■ **Data records**
(** Arguments that conform to the announced input schema are read. *)
Theorem announced_arguments_decode row m :
  row ∈ catalog_rows → conforms schema_depth (input_schema row) (VObject m) = true →
  decodes (tool_name row) m = true.
Proof.
  intros Hin Hc. unfold catalog_rows in Hin.
  repeat (apply elem_of_cons in Hin as [->|Hin]); [..|by apply not_elem_of_nil in Hin];
    cbn [tool_name input_schema] in *; unfold decodes; cbn [String.eqb Ascii.eqb Bool.eqb];
    apply object_conforms in Hc as (m' & [= <-] & Hreq & Hm);
    pose proof (known_members _ _ _ Hm) as Hk; cbn [fmap list_fmap fst default] in Hk, Hreq; try unfold Datatypes.id in Hreq.
  3: { assert (∃ l, required m "plan" (λ v, match as_array v with Some l => Ok l | None => Err "" end) = Ok l) as [l Hl].
       { eapply (decode_required _ _ m Hm); [exact Hreq|set_solver|reflexivity|].
         intros v (l & -> & _)%array_conforms. by eexists. }
       unfold required in Hl. destruct (map_get m "plan") as [v|]; [|discriminate]. cbn. by destruct (as_array v). }
  all: unfold decode_exec, decode_write_stdin, decode_apply_patch, decode_view_image, decode_read_file,
         decode_search_code, decode_git_status, decode_git_diff, decode_list_directory, decode_todo;
    rewrite Hk; cbn [mbind res_bind].
  all: read_members Hm Hreq; reflexivity.
Qed.

(** A name outside the catalog is refused without effect. *)
Lemma uncatalogued_refused name args w :
  name ∉ tool_name <$> catalog_rows →
  callt name args w = (Err ("unknown deterministic tool: " +:+ name), w).
Proof.
  cbn [catalog_rows fmap list_fmap tool_name]. intros Hn. repeat (apply not_elem_of_cons in Hn as [? Hn]).
  unfold call. repeat match goal with H : name ≠ ?x |- context [name == ?x] =>
    rewrite (proj2 (String.eqb_neq name x) H); cbv iota end.
  done.
Qed.

(** The schemas are stricter than the tools: a search for more than 500
    matches is announced as invalid and carried out. *)
Example unannounced_search :
  let m := [("query", VString "x"); ("max_results", value_of_u64 501)] in
  conforms schema_depth (input_schema (nth 6 catalog_rows {| tool_name := ""; tool_description := "";
    input_schema := VNull; output_schema := VNull |})) (VObject m) = false ∧ decodes "search_code" m = true.
Proof. done. Qed.
End catalog.
Lemma update_spec_witness :
  let path := default_policy_path "/c" in
  (update.1 = Ok (Good ()) ∧ ["cargo"; "build"] ≠ [] ∧
    file (update.2.2) path = with_line (file (∅ : gmap string string) path) (allow_rule_text ["cargo"; "build"]) ∧
    (∀ q, q ≠ path → pf_contents update.2.2 q = pf_contents (∅ : gmap string string) q) ∧
    ((allowed_by_rules policy_empty ["cargo"; "build"] ∧ update.2.1 = policy_empty) ∨
     (¬ allowed_by_rules policy_empty ["cargo"; "build"] ∧ add_prefix_rule ["cargo"; "build"] Allow policy_empty = Good update.2.1))) ∨
  (∃ source, update.1 = Ok (Bad (AppendRule path source)) ∧ update.2.1 = policy_empty).
Proof.
  refine (update_spec "/c" (mkAmendment ["cargo"; "build"]) policy_empty ∅ update.1 update.2.1 update.2.2 _).
  unfold update. destruct (append_amendment_and_update _ _ _) as [r [p w]]. reflexivity.
Defined.

Example update_written :
  update.1 = Ok (Good ()) ∧
  pf_contents update.2.2 "/c/rules/default.rules" =
    Some ("prefix_rule(pattern=[" +:+ quote +:+ "cargo" +:+ quote +:+ ", " +:+ quote +:+ "build" +:+ quote +:+ "], decision="
          +:+ quote +:+ "allow" +:+ quote +:+ ")" +:+ String newline "").
Proof. split; vm_compute; reflexivity. Qed.

(** ** Permissions *)

Lemma normal_of (names : list string) : forallb (λ c, is_name c && negb (c == "..")) names = true → normal (abs_text names).
Proof.
  intros Hf. exists names. split; [done|]. apply Forall_forall. intros c Hc. rewrite forallb_forall in Hf.
  specialize (Hf c ltac:(by apply list_elem_of_In)). apply andb_true_iff in Hf as [? Hd%negb_true_iff].
  split; [done|]. by apply String.eqb_neq.
Qed.

Lemma workspace_write_spec_witness :
  can_write_path_with_cwd exec_fs (fs_workspace_write exec_fs [] true true) "src/a.rs" "/w" = true ∧
  ∃ rest, components "/w/src/a.rs" = components "/w" ++ rest ∧
    match rest with c :: _ => c ∉ PROTECTED_METADATA_PATH_NAMES | [] => True end.
Proof.
  split; [vm_compute; reflexivity|].
  refine (proj1 (workspace_write_spec exec_fs "src/a.rs" "/w" "/w/src/a.rs" _ _ _) _).
  - exact (normal_of ["w"] eq_refl).
  - vm_compute. reflexivity.
  - exact (normal_of ["w"; "src"; "a.rs"] eq_refl).
  - vm_compute. reflexivity.
Defined.



(** The fixed part of [/.*] is read as the parent of [/.], which there is none:
    the pattern is not carried over to the grant that it constrains. *)
Example root_dot_pattern_dropped :
  let granted := mkFsPermissions [mkEntry (PathEntry "/") AccessRead] None in
  let requested := mkFsPermissions [mkEntry (PathEntry "/") AccessRead; mkEntry (GlobPattern "/.*") AccessDeny] None in
  intersect_file_systems exec_fs requested granted "/w" = Ok granted.
Proof. vm_compute. reflexivity. Qed.

(** ** Running tools *)

Lemma cached_approval_sound_witness :
  let qs := [mkQuery ["a"; "b"] ApprovedForSession; mkQuery ["b"] Denied] in
  answer_all (λ k : string, Some k) qs ∅ !! 1 = Some (ApprovedForSession, false) ∧
  ∀ key, key ∈ ["b"] → ∃ text j q', Some key = Some text ∧ j < 1 ∧ qs !! j = Some q' ∧
    q_answer q' = ApprovedForSession ∧ ∃ key', key' ∈ q_keys q' ∧ Some key' = Some text.
Proof.
  intros qs. split; [vm_compute; reflexivity|].
  refine (proj2 (proj2 (cached_approval_sound (λ k : string, Some k) qs 1 (mkQuery ["b"] Denied) ApprovedForSession eq_refl _))).
  vm_compute. reflexivity.
Defined.

(** A tool the sandbox stops once; the user approves whatever is asked.  The
    world counts the attempts. *)
#[local] Instance demo_tool_data : ToolData := {| exec_output := string; hook_payload := string |}.

#[local] Instance demo_session : Session nat := {|
  strict_auto_review_enabled_for_turn n := (false, n);
  routes_approval_to_guardian := false;
  new_guardian_review_id n := ("review", n);
  run_permission_request_hooks _ _ n := (None, n);
  guardian_rejection_message _ n := ("rejected", n);
  deferred_network_approval := ();
  active_network_approval := ();
  network_mode _ := Immediate;
  into_deferred _ := None;
  finish_immediate_network_approval _ n := (None, n);
  finish_deferred_network_approval _ n := (None, n)
|}.
(** [RateLimiter::check]: the entry is made before it is tested. *)
Definition rate_check (now : Instant) (client_id : string) (l : RateLimiterInner)
    : bool * RateLimiterInner :=
  let entry := default (now, 0%N) (rl_windows l !! client_id) in
  if (from_secs (rl_window_secs l) <? duration_since now (fst entry))%N then
    (true, set_window l client_id (now, 1%N))
  else if (snd entry <? rl_max_per_window l)%N then
    (true, set_window l client_id (fst entry, snd entry + 1)%N)
  else (false, set_window l client_id entry).

(** [RateLimiter::cleanup]. *)
Definition rate_cleanup (now : Instant) (l : RateLimiterInner) : RateLimiterInner :=
  mkRateLimiterInner
    (filter (λ kw, (duration_since now (fst (snd kw)) <= from_secs (rl_window_secs l))%N)
       (rl_windows l))
    (rl_max_per_window l) (rl_window_secs l).

(** ** The middleware *)

(** [urlencoding::decode]. *)
Class UrlDecode := url_decode : string → option string.

(** The first [client_id] pair whose value decodes. *)
Fixpoint find_client_id `{UrlDecode} (pairs : list string) : option string :=
  match pairs with
  | [] => None
  | field :: rest =>
      match split_at_char "="%char field with
      | (name, Some value) =>
          if name == "client_id" then
            match url_decode value with
            | Some id => Some id
            | None => find_client_id rest
            end
          else find_client_id rest
      | (_, None) => find_client_id rest
      end
  end.

Inductive RateOutcome :=
| RateReject (status : N)
| RateForward (body : string).

Definition rate_limit_token `{UrlDecode} (now : Instant) (body : string) (l : RateLimiterInner)
    : RateOutcome * RateLimiterInner :=
  if (1024 * 16 <? str_len body)%N then (RateReject 500, l)
  else
    match find_client_id (split_char "&"%char (from_utf8_lossy body)) with
    | Some client_id =>
        match rate_check now client_id l with
        | (false, l') => (RateReject 429, l')
        | (true, l') => (RateForward body, l')
        end
    | None => (RateForward body, l)
    end.

(** ** Sequences of calls *)

Inductive RateEvent :=
| EvCheck (client_id : string)
| EvCleanup.

(** The instants at which requests of [c] are admitted. *)
Fixpoint admitted (c : string) (l : RateLimiterInner) (evs : list (Instant * RateEvent)) : list Instant :=
  match evs with
  | [] => []
  | (t, EvCheck c') :: evs' =>
      let '(ok, l') := rate_check t c' l in
      if ok && (c' == c) then t :: admitted c l' evs' else admitted c l' evs'
  | (t, EvCleanup) :: evs' => admitted c (rate_cleanup t l) evs'
  end.

(** Instants come in the order of a monotonic clock. *)
Fixpoint monotone (t0 : Instant) (evs : list (Instant * RateEvent)) : Prop :=
  match evs with
  | [] => True
  | (t, _) :: evs' => (t0 <= t)%N ∧ monotone t evs'
  end.

Definition within (s d : N) (ts : list Instant) : nat :=
  length (List.filter (λ t, (s <=? t)%N && (t <=? s + d)%N) ts).

(** ** One client at a time: the window as a state machine *)

(** What a check of the client itself does to its window. *)
Definition window_step (max dur : N) (t : Instant) (o : option (Instant * N)) : bool * (Instant * N) :=
  let entry := default (t, 0%N) o in
  if (dur <? t - fst entry)%N then (true, (t, 1%N))
  else if (snd entry <? max)%N then (true, (fst entry, snd entry + 1)%N)
  else (false, entry).

Lemma rate_check_window t c l :
  rate_check t c l =
  let '(ok, w) := window_step (rl_max_per_window l) (from_secs (rl_window_secs l)) t
                    (rl_windows l !! c) in
  (ok, set_window l c w).
Proof.
  unfold rate_check, window_step, duration_since. by repeat case_match.
Qed.

Lemma window_step_fresh max dur t :
  (0 < max)%N → window_step max dur t None = (true, (t, 1%N)).
Proof.
  intros Hmax. unfold window_step. cbn [default from_option id fst snd]. rewrite N.sub_diag.
  destruct (N.ltb_spec dur 0), (N.ltb_spec 0 max); (done || lia).
Qed.

Lemma window_step_expired max dur t a n :
  (dur < t - a)%N → window_step max dur t (Some (a, n)) = (true, (t, 1%N)).
Proof.
  intros Hd. unfold window_step. cbn [default from_option id fst snd].
  by rewrite (proj2 (N.ltb_lt _ _) Hd).
Qed.

(** A window is as good as absent once it has run out: the next check starts
    a new one. *)
Definition same_window (dur t : N) (o o' : option (Instant * N)) : Prop :=
  o = o' ∨ (o = None ∧ ∃ a n, o' = Some (a, n) ∧ (dur < t - a)%N).

Lemma window_step_same max dur t o o' :
  (0 < max)%N → same_window dur t o o' → window_step max dur t o = window_step max dur t o'.
Proof.
  intros Hmax [->|(-> & a & n & -> & Ha)]; [done|].
  by rewrite window_step_fresh, window_step_expired.
Qed.

Lemma same_window_mono dur t t' o o' :
  (t <= t')%N → same_window dur t o o' → same_window dur t' o o'.
Proof.
  intros Ht [->|(-> & a & n & -> & Ha)]; [by left|]. right. split; [done|].
  exists a, n. split; [done|lia].
Qed.

Lemma rate_cleanup_window dur t c l o :
  dur = from_secs (rl_window_secs l) → same_window dur t (rl_windows l !! c) o →
  same_window dur t (rl_windows (rate_cleanup t l) !! c) o.
Proof.
  intros Hd Hs. unfold rate_cleanup. cbn. rewrite <- Hd.
  destruct (rl_windows l !! c) as [[a n]|] eqn:E.
  - destruct Hs as [<-|(? & _)]; [|done].
    destruct (decide (t - a <= dur)%N) as [Hle|Hgt].
    + left. apply map_lookup_filter_Some. by split.
    + right. split; [|exists a, n; split; [done|lia]].
      apply map_lookup_filter_None. right. intros x Hx. rewrite E in Hx.
      by injection Hx as <-.
  - replace (filter _ _ !! c) with (@None (N * N)); [done|].
    symmetry. apply map_lookup_filter_None. by left.
Qed.

(** The admissions of a client without cleanups and other clients. *)
Fixpoint window_run (max dur : N) (o : option (Instant * N)) (ts : list Instant) : list Instant :=
  match ts with
  | [] => []
  | t :: ts' =>
      let '(ok, w) := window_step max dur t o in
      if ok then t :: window_run max dur (Some w) ts' else window_run max dur (Some w) ts'
  end.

■ **Your goal**
Copy out the data above word for word, starting at its first line and ending with the line that contains "value_of_u64 501)] in".

■ **Answer to the exercise**
(** Arguments that conform to the announced input schema are read. *)
Theorem announced_arguments_decode row m :
  row ∈ catalog_rows → conforms schema_depth (input_schema row) (VObject m) = true →
  decodes (tool_name row) m = true.
Proof.
  intros Hin Hc. unfold catalog_rows in Hin.
  repeat (apply elem_of_cons in Hin as [->|Hin]); [..|by apply not_elem_of_nil in Hin];
    cbn [tool_name input_schema] in *; unfold decodes; cbn [String.eqb Ascii.eqb Bool.eqb];
    apply object_conforms in Hc as (m' & [= <-] & Hreq & Hm);
    pose proof (known_members _ _ _ Hm) as Hk; cbn [fmap list_fmap fst default] in Hk, Hreq; try unfold Datatypes.id in Hreq.
  3: { assert (∃ l, required m "plan" (λ v, match as_array v with Some l => Ok l | None => Err "" end) = Ok l) as [l Hl].
       { eapply (decode_required _ _ m Hm); [exact Hreq|set_solver|reflexivity|].
         intros v (l & -> & _)%array_conforms. by eexists. }
       unfold required in Hl. destruct (map_get m "plan") as [v|]; [|discriminate]. cbn. by destruct (as_array v). }
  all: unfold decode_exec, decode_write_stdin, decode_apply_patch, decode_view_image, decode_read_file,
         decode_search_code, decode_git_status, decode_git_diff, decode_list_directory, decode_todo;
    rewrite Hk; cbn [mbind res_bind].
  all: read_members Hm Hreq; reflexivity.
Qed.

(** A name outside the catalog is refused without effect. *)
Lemma uncatalogued_refused name args w :
  name ∉ tool_name <$> catalog_rows →
  callt name args w = (Err ("unknown deterministic tool: " +:+ name), w).
Proof.
  cbn [catalog_rows fmap list_fmap tool_name]. intros Hn. repeat (apply not_elem_of_cons in Hn as [? Hn]).
  unfold call. repeat match goal with H : name ≠ ?x |- context [name == ?x] =>
    rewrite (proj2 (String.eqb_neq name x) H); cbv iota end.
  done.
Qed.

(** The schemas are stricter than the tools: a search for more than 500
    matches is announced as invalid and carried out. *)
Example unannounced_search :
  let m := [("query", VString "x"); ("max_results", value_of_u64 501)] in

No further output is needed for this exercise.